# EXERCISE AIM
Produce an exact copy of the lines from the line containing "Lemma quot_sign a b : b <> 0 ->" through the last line of the entries below, and only those lines.

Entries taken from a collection
###

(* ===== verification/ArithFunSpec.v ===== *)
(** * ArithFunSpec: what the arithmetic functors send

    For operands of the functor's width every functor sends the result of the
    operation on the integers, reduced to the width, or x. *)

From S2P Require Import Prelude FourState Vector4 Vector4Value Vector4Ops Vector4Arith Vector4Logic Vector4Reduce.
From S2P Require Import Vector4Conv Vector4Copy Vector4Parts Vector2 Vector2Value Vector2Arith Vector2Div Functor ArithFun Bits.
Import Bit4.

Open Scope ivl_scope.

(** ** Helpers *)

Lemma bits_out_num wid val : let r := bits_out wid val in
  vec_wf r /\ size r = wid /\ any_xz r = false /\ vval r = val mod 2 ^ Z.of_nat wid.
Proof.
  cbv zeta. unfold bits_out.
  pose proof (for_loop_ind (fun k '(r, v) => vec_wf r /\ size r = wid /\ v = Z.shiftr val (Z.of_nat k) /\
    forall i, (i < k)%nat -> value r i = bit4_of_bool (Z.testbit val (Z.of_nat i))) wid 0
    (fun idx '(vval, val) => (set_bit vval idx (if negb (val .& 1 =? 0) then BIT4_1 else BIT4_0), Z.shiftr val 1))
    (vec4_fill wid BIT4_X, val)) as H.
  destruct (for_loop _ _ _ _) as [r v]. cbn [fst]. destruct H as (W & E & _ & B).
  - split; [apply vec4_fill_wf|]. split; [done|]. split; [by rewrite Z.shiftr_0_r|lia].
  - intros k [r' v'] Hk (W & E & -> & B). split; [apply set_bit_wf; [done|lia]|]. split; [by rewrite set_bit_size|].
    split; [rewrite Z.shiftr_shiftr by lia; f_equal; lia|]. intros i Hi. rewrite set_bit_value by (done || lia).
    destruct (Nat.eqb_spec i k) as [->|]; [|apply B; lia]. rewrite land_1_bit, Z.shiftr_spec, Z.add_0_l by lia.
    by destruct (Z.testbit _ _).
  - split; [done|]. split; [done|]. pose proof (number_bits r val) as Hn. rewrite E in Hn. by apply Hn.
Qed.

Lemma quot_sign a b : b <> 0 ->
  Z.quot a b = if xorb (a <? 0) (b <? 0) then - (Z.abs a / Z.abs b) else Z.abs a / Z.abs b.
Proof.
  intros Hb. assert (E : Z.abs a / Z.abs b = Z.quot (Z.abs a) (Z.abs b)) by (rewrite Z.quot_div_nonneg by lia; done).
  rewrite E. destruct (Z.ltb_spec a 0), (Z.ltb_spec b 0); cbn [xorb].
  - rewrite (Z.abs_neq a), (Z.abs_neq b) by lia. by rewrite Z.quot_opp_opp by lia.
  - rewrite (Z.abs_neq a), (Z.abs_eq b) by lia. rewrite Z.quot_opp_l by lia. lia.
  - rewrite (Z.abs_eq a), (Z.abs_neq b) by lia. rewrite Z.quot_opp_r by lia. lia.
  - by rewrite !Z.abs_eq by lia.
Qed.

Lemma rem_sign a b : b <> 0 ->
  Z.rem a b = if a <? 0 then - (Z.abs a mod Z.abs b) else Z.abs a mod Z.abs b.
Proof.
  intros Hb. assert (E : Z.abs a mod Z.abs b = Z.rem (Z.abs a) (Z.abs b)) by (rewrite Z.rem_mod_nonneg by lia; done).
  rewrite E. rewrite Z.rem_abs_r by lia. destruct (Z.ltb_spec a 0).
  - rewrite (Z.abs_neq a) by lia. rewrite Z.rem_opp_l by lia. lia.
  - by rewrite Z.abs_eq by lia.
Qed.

###

# EXERCISE ANSWER
Lemma quot_sign a b : b <> 0 ->
  Z.quot a b = if xorb (a <? 0) (b <? 0) then - (Z.abs a / Z.abs b) else Z.abs a / Z.abs b.
Proof.
  intros Hb. assert (E : Z.abs a / Z.abs b = Z.quot (Z.abs a) (Z.abs b)) by (rewrite Z.quot_div_nonneg by lia; done).
  rewrite E. destruct (Z.ltb_spec a 0), (Z.ltb_spec b 0); cbn [xorb].
  - rewrite (Z.abs_neq a), (Z.abs_neq b) by lia. by rewrite Z.quot_opp_opp by lia.
  - rewrite (Z.abs_neq a), (Z.abs_eq b) by lia. rewrite Z.quot_opp_l by lia. lia.
  - rewrite (Z.abs_eq a), (Z.abs_neq b) by lia. rewrite Z.quot_opp_r by lia. lia.
  - by rewrite !Z.abs_eq by lia.
Qed.

Lemma rem_sign a b : b <> 0 ->
  Z.rem a b = if a <? 0 then - (Z.abs a mod Z.abs b) else Z.abs a mod Z.abs b.
Proof.
  intros Hb. assert (E : Z.abs a mod Z.abs b = Z.rem (Z.abs a) (Z.abs b)) by (rewrite Z.rem_mod_nonneg by lia; done).
  rewrite E. rewrite Z.rem_abs_r by lia. destruct (Z.ltb_spec a 0).
  - rewrite (Z.abs_neq a) by lia. rewrite Z.rem_opp_l by lia. lia.
  - by rewrite Z.abs_eq by lia.
Qed.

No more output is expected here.